[Stored data]
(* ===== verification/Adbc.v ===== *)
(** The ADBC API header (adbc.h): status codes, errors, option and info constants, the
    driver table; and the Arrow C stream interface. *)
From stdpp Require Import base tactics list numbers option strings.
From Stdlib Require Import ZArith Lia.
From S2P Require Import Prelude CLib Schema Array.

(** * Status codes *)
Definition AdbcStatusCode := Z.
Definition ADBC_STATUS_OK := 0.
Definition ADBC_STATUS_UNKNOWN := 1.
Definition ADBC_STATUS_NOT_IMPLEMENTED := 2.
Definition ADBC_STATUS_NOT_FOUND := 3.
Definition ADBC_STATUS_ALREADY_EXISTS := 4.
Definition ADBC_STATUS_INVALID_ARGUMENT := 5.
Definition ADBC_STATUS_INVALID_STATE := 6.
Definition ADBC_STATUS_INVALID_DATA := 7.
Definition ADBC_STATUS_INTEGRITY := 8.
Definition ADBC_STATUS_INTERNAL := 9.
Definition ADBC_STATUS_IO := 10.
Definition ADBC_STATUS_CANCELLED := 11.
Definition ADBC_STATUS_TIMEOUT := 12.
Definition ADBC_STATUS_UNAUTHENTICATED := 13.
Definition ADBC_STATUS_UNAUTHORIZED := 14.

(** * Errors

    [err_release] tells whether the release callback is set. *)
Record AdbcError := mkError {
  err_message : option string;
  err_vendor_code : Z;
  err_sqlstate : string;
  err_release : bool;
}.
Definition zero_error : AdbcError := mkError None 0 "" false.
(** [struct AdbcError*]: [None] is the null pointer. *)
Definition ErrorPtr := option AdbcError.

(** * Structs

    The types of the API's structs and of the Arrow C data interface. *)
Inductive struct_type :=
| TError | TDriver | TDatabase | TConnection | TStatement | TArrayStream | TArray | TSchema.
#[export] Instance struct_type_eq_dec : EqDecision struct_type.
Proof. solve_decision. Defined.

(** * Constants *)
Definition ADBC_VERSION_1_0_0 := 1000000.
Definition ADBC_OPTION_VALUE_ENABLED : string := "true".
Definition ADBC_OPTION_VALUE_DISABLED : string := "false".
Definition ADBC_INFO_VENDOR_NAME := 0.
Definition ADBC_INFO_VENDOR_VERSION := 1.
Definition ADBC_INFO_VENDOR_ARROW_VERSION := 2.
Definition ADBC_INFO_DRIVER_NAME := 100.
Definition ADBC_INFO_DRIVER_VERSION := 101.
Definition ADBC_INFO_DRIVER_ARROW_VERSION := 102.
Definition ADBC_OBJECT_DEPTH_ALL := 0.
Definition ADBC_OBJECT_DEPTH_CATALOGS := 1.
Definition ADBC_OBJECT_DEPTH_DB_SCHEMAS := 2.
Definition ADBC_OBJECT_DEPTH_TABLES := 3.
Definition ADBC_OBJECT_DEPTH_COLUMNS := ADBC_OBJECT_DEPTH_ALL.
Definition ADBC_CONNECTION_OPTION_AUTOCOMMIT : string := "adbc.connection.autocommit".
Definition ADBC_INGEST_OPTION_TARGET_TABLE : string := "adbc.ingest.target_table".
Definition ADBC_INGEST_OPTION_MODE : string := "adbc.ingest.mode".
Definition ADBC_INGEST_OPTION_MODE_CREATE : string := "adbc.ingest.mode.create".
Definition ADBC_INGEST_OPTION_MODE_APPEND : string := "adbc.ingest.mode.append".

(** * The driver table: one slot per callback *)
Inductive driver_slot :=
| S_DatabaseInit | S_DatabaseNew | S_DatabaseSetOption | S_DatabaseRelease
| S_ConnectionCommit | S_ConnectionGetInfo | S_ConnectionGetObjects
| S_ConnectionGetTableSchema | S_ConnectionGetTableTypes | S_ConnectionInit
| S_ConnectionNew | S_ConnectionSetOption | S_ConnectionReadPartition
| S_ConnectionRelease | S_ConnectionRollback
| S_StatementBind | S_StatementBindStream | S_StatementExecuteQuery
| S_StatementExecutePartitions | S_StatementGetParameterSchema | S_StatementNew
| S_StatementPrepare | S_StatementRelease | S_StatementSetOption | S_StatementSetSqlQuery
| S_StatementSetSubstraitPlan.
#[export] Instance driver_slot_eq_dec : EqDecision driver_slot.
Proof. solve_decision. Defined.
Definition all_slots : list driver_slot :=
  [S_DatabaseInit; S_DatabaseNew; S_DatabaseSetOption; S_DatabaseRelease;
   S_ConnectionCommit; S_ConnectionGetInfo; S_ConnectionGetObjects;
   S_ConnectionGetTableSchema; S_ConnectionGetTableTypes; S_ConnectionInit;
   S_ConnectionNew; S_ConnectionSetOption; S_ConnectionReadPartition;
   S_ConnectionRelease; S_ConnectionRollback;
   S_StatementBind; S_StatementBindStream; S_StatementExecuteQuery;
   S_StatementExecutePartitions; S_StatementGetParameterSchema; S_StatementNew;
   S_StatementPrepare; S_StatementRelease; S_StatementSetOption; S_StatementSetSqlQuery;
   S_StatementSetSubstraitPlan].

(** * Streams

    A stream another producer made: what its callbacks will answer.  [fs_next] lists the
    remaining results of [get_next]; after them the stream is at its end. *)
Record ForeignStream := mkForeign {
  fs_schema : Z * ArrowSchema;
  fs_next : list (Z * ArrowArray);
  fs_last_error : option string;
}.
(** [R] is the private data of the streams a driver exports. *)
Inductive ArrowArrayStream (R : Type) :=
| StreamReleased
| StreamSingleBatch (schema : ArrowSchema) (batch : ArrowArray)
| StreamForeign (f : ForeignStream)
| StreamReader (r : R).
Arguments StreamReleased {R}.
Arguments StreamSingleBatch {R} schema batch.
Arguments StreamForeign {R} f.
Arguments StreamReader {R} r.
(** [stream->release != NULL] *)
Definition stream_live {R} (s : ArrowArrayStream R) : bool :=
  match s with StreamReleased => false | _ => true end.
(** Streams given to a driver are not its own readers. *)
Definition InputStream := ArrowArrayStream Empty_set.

--

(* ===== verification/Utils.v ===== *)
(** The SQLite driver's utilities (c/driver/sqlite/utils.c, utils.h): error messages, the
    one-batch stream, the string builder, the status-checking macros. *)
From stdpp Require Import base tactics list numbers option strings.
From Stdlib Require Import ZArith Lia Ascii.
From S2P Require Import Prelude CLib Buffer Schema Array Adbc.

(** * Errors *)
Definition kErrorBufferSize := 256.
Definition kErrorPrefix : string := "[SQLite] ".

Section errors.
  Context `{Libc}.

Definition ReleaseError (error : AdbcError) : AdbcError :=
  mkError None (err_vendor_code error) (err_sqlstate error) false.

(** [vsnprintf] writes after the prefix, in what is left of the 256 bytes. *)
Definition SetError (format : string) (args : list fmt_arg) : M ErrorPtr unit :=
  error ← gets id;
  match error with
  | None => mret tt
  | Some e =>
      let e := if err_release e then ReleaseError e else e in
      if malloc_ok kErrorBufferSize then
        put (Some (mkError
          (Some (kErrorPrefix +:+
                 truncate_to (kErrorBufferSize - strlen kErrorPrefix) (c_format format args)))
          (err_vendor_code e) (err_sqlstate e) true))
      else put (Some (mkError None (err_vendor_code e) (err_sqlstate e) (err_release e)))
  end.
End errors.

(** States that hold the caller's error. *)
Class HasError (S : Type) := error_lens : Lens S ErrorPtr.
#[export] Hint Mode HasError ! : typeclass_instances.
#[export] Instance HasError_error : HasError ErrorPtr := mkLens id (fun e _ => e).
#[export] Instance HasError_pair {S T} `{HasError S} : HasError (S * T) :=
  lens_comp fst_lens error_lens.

Exercise details: Extract from the records above the lines from the one containing "(* ===== verification/Adbc.v ===== *)" to the one containing "Definition ADBC_OBJECT_DEPTH_COLUMNS := ADBC_OBJECT_DEPTH_ALL.", both lines included, exactly as they appear and with nothing else.

Reply to the task:
(* ===== verification/Adbc.v ===== *)
(** The ADBC API header (adbc.h): status codes, errors, option and info constants, the
    driver table; and the Arrow C stream interface. *)
From stdpp Require Import base tactics list numbers option strings.
From Stdlib Require Import ZArith Lia.
From S2P Require Import Prelude CLib Schema Array.

(** * Status codes *)
Definition AdbcStatusCode := Z.
Definition ADBC_STATUS_OK := 0.
Definition ADBC_STATUS_UNKNOWN := 1.
Definition ADBC_STATUS_NOT_IMPLEMENTED := 2.
Definition ADBC_STATUS_NOT_FOUND := 3.
Definition ADBC_STATUS_ALREADY_EXISTS := 4.
Definition ADBC_STATUS_INVALID_ARGUMENT := 5.
Definition ADBC_STATUS_INVALID_STATE := 6.
Definition ADBC_STATUS_INVALID_DATA := 7.
Definition ADBC_STATUS_INTEGRITY := 8.
Definition ADBC_STATUS_INTERNAL := 9.
Definition ADBC_STATUS_IO := 10.
Definition ADBC_STATUS_CANCELLED := 11.
Definition ADBC_STATUS_TIMEOUT := 12.
Definition ADBC_STATUS_UNAUTHENTICATED := 13.
Definition ADBC_STATUS_UNAUTHORIZED := 14.

(** * Errors

    [err_release] tells whether the release callback is set. *)
Record AdbcError := mkError {
  err_message : option string;
  err_vendor_code : Z;
  err_sqlstate : string;
  err_release : bool;
}.
Definition zero_error : AdbcError := mkError None 0 "" false.
(** [struct AdbcError*]: [None] is the null pointer. *)
Definition ErrorPtr := option AdbcError.

(** * Structs

    The types of the API's structs and of the Arrow C data interface. *)
Inductive struct_type :=
| TError | TDriver | TDatabase | TConnection | TStatement | TArrayStream | TArray | TSchema.
#[export] Instance struct_type_eq_dec : EqDecision struct_type.
Proof. solve_decision. Defined.

(** * Constants *)
Definition ADBC_VERSION_1_0_0 := 1000000.
Definition ADBC_OPTION_VALUE_ENABLED : string := "true".
Definition ADBC_OPTION_VALUE_DISABLED : string := "false".
Definition ADBC_INFO_VENDOR_NAME := 0.
Definition ADBC_INFO_VENDOR_VERSION := 1.
Definition ADBC_INFO_VENDOR_ARROW_VERSION := 2.
Definition ADBC_INFO_DRIVER_NAME := 100.
Definition ADBC_INFO_DRIVER_VERSION := 101.
Definition ADBC_INFO_DRIVER_ARROW_VERSION := 102.
Definition ADBC_OBJECT_DEPTH_ALL := 0.
Definition ADBC_OBJECT_DEPTH_CATALOGS := 1.
Definition ADBC_OBJECT_DEPTH_DB_SCHEMAS := 2.
Definition ADBC_OBJECT_DEPTH_TABLES := 3.
Definition ADBC_OBJECT_DEPTH_COLUMNS := ADBC_OBJECT_DEPTH_ALL.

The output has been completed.